Institute for Advanced Study

Incorporated in 1930, the Institute for Advanced Study is an interdisciplinary institution that makes its home in Princeton, New Jersey. Dedicated to research, the institute does not teach students. In the years before World War II, it became a destination for European scholars seeking a home in the US. Among the institute’s illustrious faculty were Albert Einstein, Kurt Gödel, Hetty Goldman, and Clifford Geertz.

His book manuscript is tentatively titled “The Architectural Patent: Inventing Modernity” and spans the period from the English Patents Reform in 1852 to the World Intellectual Property Organization Copyright Treaty of 1996 to explore four phases of the relationship between patents and the pursuit of invention: definition, protection, commercialization, and democratization. 

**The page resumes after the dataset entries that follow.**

Lemma enqueue_outcome {M} `{Message M} may_block now iv (m : M) o packet :
  let raw := message_bytes m (Outbound.next_sequence o) in
  Outbound.is_ready_to_send o = true -> Z.of_nat (length raw) <= PACKET_MDU ->
  Link.data_packet iv raw (Outbound.link o) = Some (Ok packet) ->
  exists r o', Outbound.enqueue_send may_block now iv m o =
      ([Outbound.Transmit (Packet.set_context PacketContext.Channel packet)], (r, o')) /\
    rescheduled (tracking raw now (Packet.hash packet) o) o' /\
    (r = Some (Ok (Packet.hash packet)) <->
       may_block = true /\ schedulable (tracking raw now (Packet.hash packet) o)) /\
    (r = None \/ r = Some (Ok (Packet.hash packet))).
Proof.
  intros raw Hr Hl Ed. unfold Outbound.enqueue_send. out_run. rewrite Hr. cbn [negb]. fold raw.
  rewrite (proj2 (Z.ltb_ge _ _)) by done. rewrite Ed.
  change (Outbound.set_sent _ (Outbound.set_sent _ (Outbound.set_next_sequence _ o)))
    with (tracking raw now (Packet.hash packet) o).
  destruct (recalculate_outcome may_block now (tracking raw now (Packet.hash packet) o))
    as (r & o' & E & Hsame & Hiff & Hcase). rewrite E. destruct r as [[]|]; eexists _, _; (split; [reflexivity |]).
  - split; [done |]. split; [| by right]. split; [by intros _; apply Hiff | done].
  - split; [done |]. split; [| by left]. split; [done | by intros Hx; apply Hiff in Hx].
Qed.

Lemma enqueue_too_big {M} `{Message M} may_block now iv (m : M) o :
  Outbound.is_ready_to_send o = true ->
  PACKET_MDU < Z.of_nat (length (message_bytes m (Outbound.next_sequence o))) ->
  Outbound.enqueue_send may_block now iv m o = ([], (Some (Err ChannelMessageTooBig), o)).
Proof.
  intros Hr Hl. unfold Outbound.enqueue_send. out_run. rewrite Hr. cbn [negb].
  rewrite (proj2 (Z.ltb_lt _ _)) by done. by destruct o.
Qed.
Definition hashmap_max_len (link_mdu : nat) : nat := (link_mdu - ADV_OVERHEAD) / MAPHASH_LEN.
Definition collision_guard_size (link_mdu : nat) : nat := (2 * WINDOW_MAX + hashmap_max_len link_mdu)%nat.

(** What is fixed when a resource is made. *)
Record info : Type := mkInfo {
  hash : Hash.t;
  random_hash : list Z;
  original_hash : Hash.t;
  expected_proof : list Z;
  size : Z;
  total_size : Z;
  uncompressed_size : Z;
  compressed : bool;
  encrypted : bool;
  has_metadata : bool;
  segment_index : Z;
  total_segments : Z;
  split : bool;
  sdu : nat;
  total_parts : nat;
  request_id : option (list Z);
  is_response : bool
}.

Record part : Type := mkPart { data : list Z; map_hash : list Z; sent : bool }.
(* ===== verification/AnnounceTable.v ===== *)
(** * The announce table

    [transport/announce_table.rs]: announces waiting to be rebroadcast, at most
    twice each, path responses waiting to be sent once, and the archive of
    completed announces path requests are answered from.  [jitter d] is the
    random delay drawn for the entry of [d].  Messages are listed in the order
    of [map_to_list]; the code lists them in the order of the addresses. *)

From S2P Require Import Prelude Buffers Hashes Packets Serde Hdlc Ifac Interfaces.

Module AnnounceTable.

Definition PATHFINDER_G : Z := 5.
Definition PATHFINDER_RW_MILLIS : Z := 500.
Definition LOCAL_REBROADCASTS_MAX : Z := 2.
Definition ANNOUNCE_CACHE_MAX_AGE : Z := secs (60 * 60).
Definition ANNOUNCE_CACHE_PRUNE_INTERVAL : Z := secs 60.
Definition ANNOUNCE_CACHE_CAPACITY : nat := Z.to_nat 10000.

(** [random_rw_jitter], given the random number. *)
Definition random_rw_jitter (random : Z) : Z := millis (random mod (PATHFINDER_RW_MILLIS + 1)).

Record AnnounceEntry : Type := mkEntry {
  packet : Packet.t;
  timestamp : Z;
  timeout : Z;
  received_from : AddressHash.t;
  retries : Z;
  local_rebroadcasts : Z;
  hops : Z;
  response_to_iface : option AddressHash.t
}.

Inductive RetransmitOutcome := Completed | Deferred | Ready (m : TxMessage).
(* ===== verification/Transport.v ===== *)
(** * The transport: its state and what its handlers share

    [TransportHandler] and [SendCtx] of [transport.rs]: the tables the other
    files model, the links and the destinations of the node, and the helpers its
    handlers are made of.  A link is reached by the application and by two maps
    at once ([Arc<Mutex<Link>>] in [out_links] and in [out_links_by_link_id]), so
    links live in a store, [links], and the maps hold references into it.

    A handler is a state transformer that also lists what it does in order: the
    messages it leaves in [PendingSends], and the events of the broadcast
    channels.  [None] is a panic.  The handler's lock makes a handler one step;
    [flush] is the step after it.  The clock is read once per handler, and what
    is random is its argument [Fresh].  Log messages are left out; the discovery of
    interfaces is in [Discovery], what management clients see in [Rpc]. *)

From S2P Require Import Prelude Floats Buffers Hashes Crypto Fernet Identity Packets Serde Destination.
From S2P Require Import Ifac Interfaces PathTable PacketCache ReverseTable AnnounceLimits PathRequests Blackhole.
From S2P Require Import LinkWire ChannelRx Link LinkTable AnnounceTable InterfaceManager.

Module Transport.

Definition PATHFINDER_M : Z := 128.
Definition INTERVAL_PENDING_PROOF_TIMEOUT : Z := secs 60.
Definition INTERVAL_INPUT_LINK_STALE : Z := secs 720.
Definition INTERVAL_INPUT_LINK_CLOSE : Z := secs 5.
Definition INTERVAL_OUTPUT_LINK_RESTART : Z := secs 60.
Definition INTERVAL_OUTPUT_LINK_STALE : Z := secs 720.
Definition INTERVAL_OUTPUT_LINK_CLOSE : Z := secs 5.
Definition INTERVAL_OUTPUT_LINK_TRIED : Z := secs 30.
(** The values without the feature [embedded]. *)
Definition INTERVAL_KEEP_PACKET_CACHED : Z := secs 180.
Definition INTERVAL_LINK_TABLE_STALE : Z := secs 720.
Definition INTERVAL_KEEP_REVERSE_PATH : Z := secs (8 * 60).
Definition INTERVAL_SINGLE_OUT_DESTINATION_EXPIRE : Z := secs (60 * 60 * 24 * 7).
Definition PATH_REQUEST_MI : Z := secs 20.
Definition PATH_REQUEST_GRACE : Z := millis 400.
Definition PATH_REQUEST_RG : Z := millis 1500.
Definition KEEP_ALIVE_REQUEST : Z := 0xFF.
Definition KEEP_ALIVE_RESPONSE : Z := 0xFE.
Definition DEFAULT_PER_HOP_TIMEOUT_SECS : Z := 6.

(** The [SNR] and [RSSI] of a received packet. *)
Abbreviation Radio := (option spec_float * option Z)%type.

The term invention entered the architectural lexicon in the 19th century. “It’s entirely tied to the Industrial Revolution,” says Christensen. “You have the birth of the factory, the birth of mass production, and as a result, you have all of these issues come up with how architecture fits into that equation.”

An assembly line for houses?

Christensen’s curiosity about architecture and mass production was piqued when he was a curatorial assistant at the Museum of Modern Art in New York City. There he helped organize “Home Delivery: Fabricating the Modern Dwelling,” a major exhibition on prefabricated housing. “Architects like Frank Lloyd Wright and Buckminster Fuller, and even non-architects like Thomas Edison, were imagining throughout the 19th and 20th centuries ways to mass produce houses, in the way that cars are produced,” he says.

Architects have dabbled with mass production over the last 250 years, with some measure of success, but architectural mass production has never really become fully established. Patent culture—providing economic and cultural benefits based on exclusive intellectual property rights—has an uneasy relationship with the architectural world, Christensen contends. That’s because architecture is also rooted in the less tangible issues of formal expression and artistic influence 

Nevertheless, with the Industrial Revolution the figure of the architect as the author of replicable and industrialized architecture brought the profession ever closer to what Christensen terms the “invention industry.”

He offers a general example: “The style of a building, in the technological sense that a patent is supposed to measure, is not an invention, even though we understand it to be an artistic invention. Flat roofs as opposed to pitched roofs is not an invention—unless there’s something about it which enhances the collection of water, for example, or the amount of daylight that the house gets.”

Christensen calls the “marriage” of architectural invention and intellectual property rights a “momentous and deeply understudied” change in 19th- and 20th-century architectural culture. Ultimately, he argues, that marriage fundamentally altered the ways in which buildings have been not only conceived but designed, engineered, constructed, and promoted.

Taking a ‘horizontal’ look at art history

“The Architectural Patent” will be Christensen’s third sole-authored book, following on Germany and the Ottoman Railways: Art, Empire, and Infrastructure (Yale University Press, 2017) and “Materialized: German Steel in Global Ecology” (currently in production at Penn State Press). 

When the pandemic lifts and he can travel safely again, he plans to visit major European archives, including the European Patent Office in Munich, the National Archives in the UK and the National Archives in Paris, to carry out some of his research. 

Christensen is excited that his newest work will take him in a new direction as a scholar. Rather than drilling down into a highly specialized topic, as he did in his first two books, Christensen sees his latest work, with his exploration of authorship as it pertains to architecture, as an opportunity to make a broader—or what he calls a more “horizontal”—contribution to the field of art history.